Part of our program always involves feeding the youth. Food is a vital part of any outreach ministry because you can always safely assume that there are truly hungry people in your midst.   Feed the body and then feed the soul. 

So I kept an eye on my little friend as we lined the kids up for the Sunday night meal.  I was thinking she was sick and may throw up or something.  Instead, I watched as she gobbled up her food and was transformed before my eyes. I asked her if she felt better as she went skipping out for game time.

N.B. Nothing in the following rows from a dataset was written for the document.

(** What a round of the placement loop adds: the rank key and the text of
    the first document of the folder, when the entry is a folder that holds
    one. *)
Definition contribution (sub : sub_entry) : option (string * string) :=
  if sub_isdir sub then
    match first_pdf (sub_files sub) with
    | Some text => Some (placement_of (sub_name sub), text)
    | None => None
    end
  else None.

(** The text the rank key [k] would hold if the first folder to bring one
    kept it. *)
Fixpoint first_match (k : string) (subs : list sub_entry) : option string :=
  match subs with
  | nil => None
  | cons sub rest =>
      match contribution sub with
      | Some (k', text) =>
          if String.eqb k k' then Some text else first_match k rest
      | None => first_match k rest
      end
  end.

(** The text the rank key [k] holds when every folder that brings one
    replaces what was there. *)
Fixpoint last_match (k : string) (subs : list sub_entry) : option string :=
  match subs with
  | nil => None
  | cons sub rest =>
      match last_match k rest with
      | Some text => Some text
      | None =>
          match contribution sub with
          | Some (k', text) => if String.eqb k k' then Some text else None
          | None => None
          end
      end
  end.

Definition is_pdf (file : file_entry) : bool :=
  Str.endswith (Str.lower (file_name file)) ".pdf".

(** The (event, rank, text) triples of an index, in iteration order. *)
Definition pairs (gtoc_data : CorpusIndex) : list (string * string * string) :=
  flat_map
    (fun '(g_key, placements) =>
       List.map (fun '(place, txt) => (g_key, place, txt)) placements)
    gtoc_data.

(** The labeled excerpts of an index, one after the other. *)
Definition excerpts (gtoc_data : CorpusIndex) : string :=
  fold_right
    (fun '(g_key, place, txt) rest => excerpt g_key place txt ++ rest)
    EmptyString (pairs gtoc_data).

(** The key under which the session loop looks an event number up. *)
Definition event_key (number : N) : string := "gtoc" ++ Str.of_N number.

(** The style sample read from the disk of [w]. *)
Definition sample {G} (w : world G) : string :=
  sample_of (load_past_problem_statements (disk w)).

(** The three files of a synthesized event. *)
Definition outputs (gtoc_number : N) (problem_text csv_data xai_feedback : string)
    : list written_file :=
  let new_folder := path_join base_folder_name ("Gtoc" ++ Str.of_N gtoc_number) in
  [ mk_written (path_join new_folder ("GTOC" ++ Str.of_N gtoc_number ++ "-PROBLEM.txt")) problem_text;
    mk_written (path_join new_folder ("GTOC" ++ Str.of_N gtoc_number ++ "-data.csv")) csv_data;
    mk_written (path_join new_folder ("GTOC" ++ Str.of_N gtoc_number ++ "-XAI-Feedback.txt")) xai_feedback ]%list.

(** An operating system that carries out every call. *)
Definition willing {G} (os : G -> os_call -> G * bool) : Prop :=
  forall g call, exists g', os g call = (g', true).

(** The world after a request for [prompt] that left the service in [g]. *)
Definition asked {G} (w : world G) (g : G) (prompt : string) : world G :=
  mk_world g (disk w) (requests w ++ [prompt])%list (stdout w) (written w).

End Notions.

(** ** Inputs and statements used by the examples *)

Module Samples.

Import Str Notions.

(** A base folder with one event, two teams in it. *)
Definition one_event : tree :=
  [ mk_top "Gtoc5" true
      [ mk_sub "1st-place" true "" [ mk_file "notes.txt" "N"; mk_file "a.pdf" "A" ];
        mk_sub "Honorable" true "" [ mk_file "c.PDF" "C"; mk_file "d.pdf" "D" ] ];
    mk_top "Gtoc6" true [ mk_sub "1st" true "" [ mk_file "readme.md" "R" ] ];
    mk_top "index.html" false [] ]%list.

(** C4 as stated: the text kept for a rank key is that of the first folder,
    in traversal order, that brings a document for the key. *)
Definition first_match_wins (subs : list sub_entry) : Prop :=
  forall k, Dict.get k (placement_map_of subs) = first_match k subs.
(** * LinkedIn connection sync: matcher, merger and webhook controller

    A shallow embedding of the outreach-sync core of the CRM service

      - [src/modules/webhooks/services/contact-matcher.service.ts]
        (ContactMatcherService and, in the same file, ContactMergerService),
      - [src/modules/webhooks/controllers/outreach-sync.controller.ts],
      - the zod schema of [outreach-sync.dto.ts],
      - [src/modules/auth/auth.service.ts], the schemas of
        [tenant-login.dto.ts] and the two handlers of the auth controller,

    followed by the properties the specification states about them and by
    further properties of the same code.

    Conventions of the embedding.
      - A JavaScript string is a [string]; each [ascii] is one code unit in
        the range 0..255 (Latin-1).  Code units above 255 are outside the
        model.
      - [undefined] and [null] are kept apart: an optional payload field is
        an [option] ([None] = undefined), a nullable column is an [option]
        ([None] = null), and untyped values ([any], JSON columns, object
        literals) are [JsVal].
      - Code that awaits the database runs in the monad [M]: explicit
        passing of a [World] (the tables, the clock, the schedule of storage
        failures, the trace of storage calls) with exceptions. *)

From Stdlib Require Import Bool Arith ZArith List Ascii String Lia.
From Stdlib Require Import DecimalString.
Import ListNotations.

Open Scope list_scope.
Open Scope string_scope.

Set Implicit Arguments.
Set Warnings "-register-all".

(* ===================================================================== *)
(** * JavaScript strings *)
(* ===================================================================== *)

Module JsString.

Definition code (c : ascii) : nat := nat_of_ascii c.

Definition in_range (lo hi : nat) (c : ascii) : bool :=
  ((lo <=? code c) && (code c <=? hi))%nat.

(** Code units that [String.prototype.toLowerCase] changes, within
    Latin-1: A-Z, and U+00C0..U+00DE except the multiplication sign. *)
Definition is_upper (c : ascii) : bool :=
  in_range 65 90 c || in_range 192 214 c || in_range 216 222 c.

Definition lower_char (c : ascii) : ascii :=
  if is_upper c then ascii_of_nat (code c + 32) else c.

Fixpoint toLowerCase (s : string) : string :=
  match s with
  | EmptyString => EmptyString
  | String c r => String (lower_char c) (toLowerCase r)
  end.

(** No code unit of [s] is an upper-case letter. *)
Fixpoint no_upper (s : string) : bool :=
  match s with
  | EmptyString => true
  | String c r => negb (is_upper c) && no_upper r
  end.

(** The whitespace of [\s] and of [trim]: TAB, LF, VT, FF, CR, space and
    the no-break space. *)
Definition is_ws (c : ascii) : bool :=
  in_range 9 13 c || (code c =? 32)%nat || (code c =? 160)%nat.

Fixpoint trimStart (s : string) : string :=
  match s with
  | EmptyString => EmptyString
  | String c r => if is_ws c then trimStart r else s
  end.

Fixpoint rev_onto (s acc : string) : string :=
  match s with
  | EmptyString => acc
  | String c r => rev_onto r (String c acc)
  end.

Definition rev (s : string) : string := rev_onto s EmptyString.

Definition trim (s : string) : string := rev (trimStart (rev (trimStart s))).

(** [s.split(/\s+/)]: the pieces between maximal runs of whitespace; a
    leading or trailing run leaves an empty piece, and the empty string
    splits into one empty piece.  [in_ws] tells that the previous code
    unit was whitespace. *)
Fixpoint split_ws_from (in_ws : bool) (s : string) : list string :=
  match s with
  | EmptyString => [EmptyString]
  | String c r =>
      if is_ws c then
        if in_ws then split_ws_from true r
        else EmptyString :: split_ws_from true r
      else
        match split_ws_from false r with
        | piece :: rest => String c piece :: rest
        | [] => [String c EmptyString]
        end
  end.

Definition split_ws (s : string) : list string := split_ws_from false s.

(** [parts.join(sep)] *)
Fixpoint join (sep : string) (parts : list string) : string :=
  match parts with
  | [] => EmptyString
  | [p] => p
  | p :: rest => p ++ sep ++ join sep rest
  end.

(** Truthiness of a string: only the empty string is falsy. *)
Definition truthy (s : string) : bool :=
  match s with EmptyString => false | _ => true end.

(** Truthiness of an optional or nullable string. *)
Definition truthy_opt (o : option string) : bool :=
  match o with Some s => truthy s | None => false end.

(** Decimal rendering of a number, as in a template literal or an array
    index used as a property key. *)
Definition of_nat (n : nat) : string := NilEmpty.string_of_uint (Nat.to_uint n).

End JsString.

(* ===================================================================== *)
(** * The regular expressions of the URL normalizers *)
(* ===================================================================== *)

(** Every pattern of the source has the shape [/<literal>([^/?#]+)/i]: a
    literal matched without regard to the case of ASCII letters, then a
    greedy non-empty run of code units other than [/], [?] and [#]. *)
Module Regex.

Definition is_delim (c : ascii) : bool :=
  (JsString.code c =? 47)%nat || (JsString.code c =? 63)%nat || (JsString.code c =? 35)%nat.

(** Case folding of the [i] flag.  Within Latin-1 only the ASCII letters
    fold onto the ASCII letters of the literals. *)
Definition fold_case (c : ascii) : ascii :=
  if JsString.in_range 65 90 c then ascii_of_nat (JsString.code c + 32) else c.

(** The greedy run [[^/?#]*] at the head of [s]. *)
Fixpoint segment (s : string) : string :=
  match s with
  | EmptyString => EmptyString
  | String c r => if is_delim c then EmptyString else String c (segment r)
  end.

(** [s] starts with [lit], up to case: what follows the literal. *)
Fixpoint after_literal (lit s : string) : option string :=
  match lit, s with
  | EmptyString, _ => Some s
  | String _ _, EmptyString => None
  | String a lit', String c s' =>
      if Ascii.eqb (fold_case a) (fold_case c) then after_literal lit' s' else None
  end.

(** The match at the head of [s], if any: capture group 1. *)
Definition match_here (lit s : string) : option string :=
  match after_literal lit s with
  | Some rest =>
      match segment rest with
      | EmptyString => None
      | seg => Some seg
      end
  | None => None
  end.

(** [s.match(/lit([^/?#]+)/i)]: the leftmost match, as capture group 1. *)
Fixpoint match_group (lit s : string) : option string :=
  match match_here lit s with
  | Some seg => Some seg
  | None =>
      match s with
      | EmptyString => None
      | String _ r => match_group lit r
      end
  end.

(** A string that capture group 1 can hold: non-empty, no delimiter. *)
Fixpoint no_delim (s : string) : bool :=
  match s with
  | EmptyString => true
  | String c r => negb (is_delim c) && no_delim r
  end.

Definition is_segment (s : string) : bool := JsString.truthy s && no_delim s.

End Regex.

(* ===================================================================== *)
(** * JavaScript values *)
(* ===================================================================== *)

(** Untyped values: what [any], [Record<string, any>] and a JSON column
    hold.  An object is the list of its own properties in insertion order.
    Numbers are the integers. *)
Inductive JsVal : Type :=
| JUndefined
| JNull
| JBool (b : bool)
| JNum (n : Z)
| JStr (s : string)
| JArr (items : list JsVal)
| JObj (props : list (string * JsVal)).

Module Js.

Definition Obj : Type := list (string * JsVal).
(** * Track and pattern handlers of yapmidi ([ymidi/handlers/track.py])

    A shallow embedding of the handler functions of
    [ymidi/handlers/track.py] over a small model of the Python object
    store, followed by the properties of the handlers.

    The handlers are Python functions [(container, event, index)] that read
    and assign attributes of mutable objects and index list-like
    containers.  They are embedded as computations in a state-and-exception
    monad over an explicit object store, so that attribute assignment,
    aliasing, missing attributes ([AttributeError]), unbound names
    ([NameError]) and bad indices ([IndexError]) are all visible. *)

From stdpp Require Import base gmap list strings.
From Stdlib Require Import ZArith QArith Qround Lia.

#[local] Open Scope Z_scope.

(** ** Python numbers

    Python [int] is unbounded and is modelled by [Z].  Python [float]
    (IEEE-754 binary64) is kept abstract: the handlers only add, subtract
    and compare numbers, and none of the properties below depends on how
    floating-point arithmetic rounds. *)

Class PyFloat := {
  pyfloat : Type;
  float_add : pyfloat → pyfloat → pyfloat;
  float_sub : pyfloat → pyfloat → pyfloat;
  float_leb : pyfloat → pyfloat → bool;
  float_eqb : pyfloat → pyfloat → bool;
  (** [float(n)] for an [int] operand of mixed arithmetic; [None] stands
      for the [OverflowError] of an integer too large for a float. *)
  float_of_int : Z → option pyfloat;
  (** Mixed comparisons are exact in Python (no conversion). *)
  int_leb_float : Z → pyfloat → bool;
  float_leb_int : pyfloat → Z → bool;
  float_eqb_int : pyfloat → Z → bool;
}.

(** Object identities (addresses in the store). *)
Definition loc := nat.

(** Python exceptions the handlers can raise. *)
Inductive exn :=
| AttributeError (name : string)
| NameError (name : string)
| TypeError
| IndexError
| OverflowError
| ZeroDivisionError
| ExternalError (msg : string)
  (** [InvalidReference] is not a Python exception: it marks a reference to
      an address outside the store, which no Python program can hold. *)
| InvalidReference.

#[global] Instance exn_eq_dec : EqDecision exn.
Proof. solve_decision. Defined.

(** Result of running a piece of Python: a value, or a raised exception. *)
Inductive outcome (A : Type) :=
| Ok (a : A)
| Raise (e : exn).
Arguments Ok {A} a.
Arguments Raise {A} e.

Section Model.
Context {F : PyFloat}.
(** X7.  [read] never panics, and it waits in three situations only: it has
    returned; it holds a message and the message channel is full; it holds
    an error and the error channel is full.  In every other reachable state
    it can take its next step. *)
Theorem read_waits_only_for_room r t s :
  rrun (ChannelFromReader r) t s ->
  readPanics s = false
  /\ (read s = None <->
      rs_pc s = RExit
      \/ (exists m, rs_pc s = RSendMsg m
                    /\ List.length (buf (rs_ch s)) = ChanSize)
      \/ (exists e, rs_pc s = RSendErr e
                    /\ List.length (buf (rs_errCh s)) = ChanSize)).
Proof.
  intro Hrun. pose proof (RInv_run _ _ _ Hrun) as I. destruct I.
  destruct s as [d [chb chc chx] [eb ec ex] pc].
  cbn [rs_dec rs_ch rs_errCh rs_pc buf cap closed] in *.
  destruct ri_cap0 as [-> ->]. destruct ri_len0 as [Hl1 Hl2].
  unfold readPanics, read, send, close.
  cbn [rs_dec rs_ch rs_errCh rs_pc buf cap closed].
  destruct pc as [|m|e| | |]; destruct ri_pc0 as [-> ->].
  - split; [reflexivity|]. destruct (Decode d). split; [discriminate|].
    intros [H|[(m & H & _)|(e & H & _)]]; discriminate.
  - split; [reflexivity|].
    destruct (List.length chb <? ChanSize)%nat eqn:El.
    + apply Nat.ltb_lt in El. split; [discriminate|].
      intros [H|[(m0 & _ & H)|(e & H & _)]]; try discriminate. lia.
    + apply Nat.ltb_ge in El. split; [|reflexivity].
      intros _. right. left. exists m. split; [reflexivity|lia].
  - split; [reflexivity|].
    destruct (List.length eb <? ChanSize)%nat eqn:El.
    + apply Nat.ltb_lt in El. split; [discriminate|].
      intros [H|[(m0 & H & _)|(e0 & _ & H)]]; try discriminate. lia.
    + apply Nat.ltb_ge in El. split; [|reflexivity].
      intros _. right. right. exists e. split; [reflexivity|lia].
  - split; [reflexivity|]. split; [discriminate|].
    intros [H|[(m & H & _)|(e & H & _)]]; discriminate.
  - split; [reflexivity|]. split; [discriminate|].
    intros [H|[(m & H & _)|(e & H & _)]]; discriminate.
  - split; [reflexivity|]. split; [|reflexivity]. intros _. now left.
Qed.

(** Forty records and a consumer that takes nothing: [read] waits with the
    34th decoded message in its hand. *)
Lemma read_waits_only_for_room_witness :
  let data := w_out (enc_w (EncodeAll (NewEncoder Buffer) (repeat restart 40))) in
  let x := rsched (repeat Worker 100) (ChannelFromReader (NewReader data)) in
  read (snd x) = None /\ rs_pc (snd x) = RSendMsg restart
  /\ readPanics (snd x) = false.
Proof.
  cbv zeta.
  set (data := w_out (enc_w (EncodeAll (NewEncoder Buffer) (repeat restart 40)))).
  set (x := rsched (repeat Worker 100) (ChannelFromReader (NewReader data))).
  destruct (read_waits_only_for_room (NewReader data) (fst x) (snd x)
              (rsched_sound _ _ _ _ (surjective_pairing x))) as [Hp Hw].
  split; [|split; [vm_compute; reflexivity|exact Hp]].
  apply Hw. right. left. exists restart. split; vm_compute; reflexivity.
Defined.

(** X8.  [read] does not run ahead of its consumer: at every moment of every
    run the messages Decode has yielded are, in order, those sent on the
    message channel followed by the one [read] holds, and those sent are
    those the consumer has received followed by those waiting in the
    channel; so Decode has yielded at most [ChanSize] + 1 messages more than
    the consumer has received. *)
Theorem read_ahead_is_bounded r t s :
  rrun (ChannelFromReader r) t s ->
  decodedMsgs t = delivered t ++ inHand (rs_pc s)
  /\ delivered t = msgsReceived t ++ buf (rs_ch s)
  /\ (List.length (decodedMsgs t) <= List.length (msgsReceived t) + ChanSize + 1)%nat.
Proof.
  intro Hrun. pose proof (RInv_run _ _ _ Hrun) as I.
  pose proof (decoded_is_delivered _ _ _ Hrun eq_refl) as Hd.
  pose proof (ri_msgq _ _ I) as Hq. pose proof (ri_len _ _ I) as [Hl _].
  split; [exact Hd|]. split; [exact Hq|].
  rewrite Hd, Hq, !length_app. destruct (rs_pc s); cbn [inHand List.length]; lia.
Qed.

This little gal who a short time before could barely hold her head up, or say much at all, flashed me a big smile and said, "YES! I ate and I feel much better!"
It hit me like a brick.  She hadn't been sick at all.  She was HUNGRY.  I asked her if she had eaten that day and she said no.

That was two weeks ago.  Tonight, I knew little Sylvia was supposed to have Bunny.  When I gave it to her, I stooped down and looked her in the eye and I told her to promise me that whenever she held the Bunny and played with it that she would remember that Jesus loved her very much.  That He cared so much about her and her life.  I told her that I loved her too and I placed a kiss on her forehead. 

Our year at this church is quickly coming to a close.  I don't know how often, or if ever I will see Sylvia again.  And a little stuffed Bunny can't do much..,no, it can't do anything...to change the hard reality of the life she lives on a daily basis.  That all of these kids live. 

This isn't a story about me.

This isn't a story about a stuffed bunny 

This isn't even a story about a little girl. 

To my way of thinking, this is a story about a God who cares enough about hungry little girls to use stuffed animals and flawed people like me to reach out to them. 
There's so much hurt and pain and trouble in this world.  The more your eyes are opened to the needs around you, the more overwhelming it can seem.  It can feel useless to even try sometimes. Yet
God has chosen to use us as vessels of His love and redemption to the world around us. The real question is are we listening closely enough for His voice to show us avenues of ministry.   He does this through big miraculous undertakings sometimes.  And sometimes He just does it through small things.  Like stuffed bunnies.

2 comments:

Randy said...

Very touching, revealing the heart of the Gospel. Thanks for sharing that story.

Kimberly said...

beautifully (and humbly) conveyed, friend. Challenged to be open to the nudgings of the Holy Spirit....i'm thinking these are the sort of acts of love that matter most.